Authors: Bobby Adair
"Westcliff Road.” Murphy pointed at a street sign. "That's how you know we're on the right track."
I glanced at the sign, but mostly I watched the darkness for Whites. I heard them around us but couldn't tell if they were blocks away or behind the next house. "Westcliff?"
“My mother’s maiden name.”
“I hope you’re not reading portents from the road signs.”
“I’m just saying it’s good luck.”
“Sometimes it’s like we don’t even speak the same language.”
Murphy punched me in the arm. “That’s what I’ve been saying since August.”
No point in responding. I sighed instead.
We’d left the Expo Center after dark and found a convenience store with empty shelves. We spent at least an hour searching through garbage and shit—literal shit—on the floor to find several unopened packages of batteries. Looters often knocked or dropped inventory on the floor in their hurry to be on their way. Murphy and me spent the next few hours working our way carefully across Killeen, heading roughly west toward Fort Hood.

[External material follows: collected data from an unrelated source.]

(** * Conditional ranks and information imbalance (dadapy/_utils/metric_comparisons.py)

    A shallow embedding of [_return_ranks] and [_return_imbalance].

    The Python code works on numpy arrays that live in the interpreter's
    store, writes the output array in place and calls the global random
    source.  The embedding keeps the three effects apart:

    - the store is a [heap] of arrays addressed by references;
    - exceptions and calls of [np.random.randint] are the nodes of a
      computation tree ([rand]);
    - a program is a function from the initial store to such a tree
      ([M]).

    Numbers: Python integers are [Z], array shapes and loop indices (which
    come out of [range]) are [nat].  The entries of the float64 array
    [conditional_ranks] are only ever assigned integers, so they are kept as
    [Z]; the two float operations of [_return_imbalance] are carried out on
    exact rationals ([Qc]), with [nan] and [inf] for the IEEE special values.
    Rounding is not modelled. *)

From Stdlib Require Import QArith Qcanon.
From stdpp Require Import base tactics option list list_numbers numbers functions.

Local Open Scope Z_scope.

(** ** Exceptions *)

(** The exceptions the two functions can raise: the failed [assert], the
    errors of numpy ([np.zeros] on a negative dimension, [np.random.randint]
    on an empty range) and the out-of-bounds index. *)
Inductive exn : Type :=
| AssertionError
| ValueError
| IndexError.

Inductive outcome (A : Type) : Type :=
| Returned (a : A)
| Raised (e : exn).
Global Arguments Returned {A} a.
Global Arguments Raised {A} e.

(** ** Arrays and the store *)

(** A two-dimensional array: its rows, and the column count (which numpy
    keeps in the shape even when there are no rows). *)
Record ndarray : Type := Ndarray {
  shape1 : nat;
  rows : list (list Z)
}.

Definition shape0 (a : ndarray) : nat := length (rows a).

(** Every numpy array is rectangular. *)
Definition wf_ndarray (a : ndarray) : Prop :=
  Forall (λ r, length r = shape1 a) (rows a).

(** [a[i, j]] for in-bounds [i], [j]. *)
Definition entry (a : ndarray) (i j : nat) : option Z :=
  rows a !! i ≫= (.!! j).

Definition loc : Type := nat.
Bind Scope nat_scope with loc.

(** The store: every reference designates an array; [next] is the first
    reference that has not been handed out yet. *)
Record heap : Type := Heap {
  next : loc;
  arr : loc → ndarray
}.

Definition alloc (a : ndarray) (σ : heap) : loc * heap :=
  (next σ, Heap (S (next σ)) (<[next σ := a]> (arr σ))).

Definition store (l : loc) (a : ndarray) (σ : heap) : heap :=
  Heap (next σ) (<[l := a]> (arr σ)).

(** ** Computations *)

(** A computation returns, raises, or asks the random source for an integer
    of [[low, high)] and goes on with the answer. *)
Inductive rand (A : Type) : Type :=
| Ret (a : A)
| Raise (e : exn)
| Randint (low high : Z) (k : Z → rand A).
Global Arguments Ret {A} a.
Global Arguments Raise {A} e.
Global Arguments Randint {A} low high k.

Fixpoint rbind {A B} (t : rand A) (f : A → rand B) : rand B :=
  match t with
  | Ret a => f a
  | Raise e => Raise e
  | Randint low high k => Randint low high (λ v, rbind (k v) f)
  end.

Definition leaf {A} (o : outcome A) : rand A :=
  match o with
  | Returned a => Ret a
  | Raised e => Raise e
  end.

Definition M (A : Type) : Type := heap → rand (A * heap).

Global Instance M_ret : MRet M := λ A a σ, Ret (a, σ).
Global Instance M_bind : MBind M :=
  λ A B f m σ, rbind (m σ) (λ p, f p.1 p.2).

Definition raise {A} (e : exn) : M A := λ _, Raise e.

(** [assert c] *)
Definition assert (c : bool) : M unit :=
  if c then mret () else raise AssertionError.

(** [for x in xs: body] *)
Fixpoint for_ {X} (xs : list X) (body : X → M unit) : M unit :=
  match xs with
  | [] => mret ()
  | x :: xs' => body x;; for_ xs' body
  end.

(** [[f(x) for x in xs]] *)
Fixpoint list_comp {X Y} (xs : list X) (f : X → M Y) : M (list Y) :=
  match xs with
  | [] => mret []
  | x :: xs' => y ← f x; ys ← list_comp xs' f; mret (y :: ys)
  end.

(** [range(n)]: empty when [n] is not positive. *)
Definition range (n : Z) : list nat := seq 0 (Z.to_nat n).

(** [xs[i]] on a Python list or a one-dimensional array, [i >= 0]. *)
Definition getitem {X} (xs : list X) (i : nat) : M X :=
  match xs !! i with
  | Some x => mret x
  | None => raise IndexError
  end.

(** ** The numpy operations the module uses *)

(** [a.shape[0]] and [a.shape[1]] *)
Definition shape_0 (l : loc) : M Z :=
  λ σ, Ret (Z.of_nat (shape0 (arr σ l)), σ).

Definition shape_1 (l : loc) : M Z :=
  λ σ, Ret (Z.of_nat (shape1 (arr σ l)), σ).

(** [np.zeros((n, k))]: a fresh array; a negative dimension is refused. *)
Definition np_zeros (n k : Z) : M loc :=
  λ σ, if bool_decide (n < 0 ∨ k < 0) then Raise ValueError
       else Ret (alloc (Ndarray (Z.to_nat k)
                          (replicate (Z.to_nat n) (replicate (Z.to_nat k) 0))) σ).

(** A basic slice of one row is a view: it holds no data of its own, only
    where to read in the array it was taken from. *)
Record view : Type := View {
  vbase : loc;
  vrow : nat;
  vstart : nat;
  vstop : nat
}.

(** What a view shows in the store [σ]; slice bounds are clipped to the
    row, as numpy does. *)
Definition view_contents (v : view) (σ : heap) : option (list Z) :=
  r ← rows (arr σ (vbase v)) !! vrow v;
  Some (take (vstop v - vstart v)%nat (drop (vstart v) r)).

(** [a[i, start:stop]] with [0 <= start, stop]; the row index is checked. *)
Definition getitem_slice (l : loc) (i : nat) (start stop : Z) : M view :=
  λ σ, if bool_decide (i < shape0 (arr σ l))%nat
       then Ret (View l i (Z.to_nat start) (Z.to_nat stop), σ)
       else Raise IndexError.

(** [a[i]]: the whole row, as a view. *)
Definition getitem_row (l : loc) (i : nat) : M view :=
  λ σ, if bool_decide (i < shape0 (arr σ l))%nat
       then Ret (View l i 0 (shape1 (arr σ l)), σ)
       else Raise IndexError.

We found ourselves finally on a corner of an L-bent street, crouching behind a burned out car on rusty rims in somebody’s yard. The car was one of many along the roads and in the grass in both directions. Across the street to our right stood a concrete water tank, old and discolored, part of a pumping station for the local utility. Nothing but scant moonlight, dark empty fields, and scattered trees lay behind the pumping station.
Across the other street around the corner lay a downed chain link fence that had marked one of the boundaries between Killeen and Fort Hood property. The barbed wire that topped the fence had been ripped away and spread across a wide field beyond, curling among the bodies of naked Whites, bloody and broken, burnt and shredded. Scattered among the rotting corpses lay bones of those who had died earlier, gnawed clean and bleaching whiter with each passing day. The US Army and later the Survivor Army had made the Whites pay a severe price for their attacks.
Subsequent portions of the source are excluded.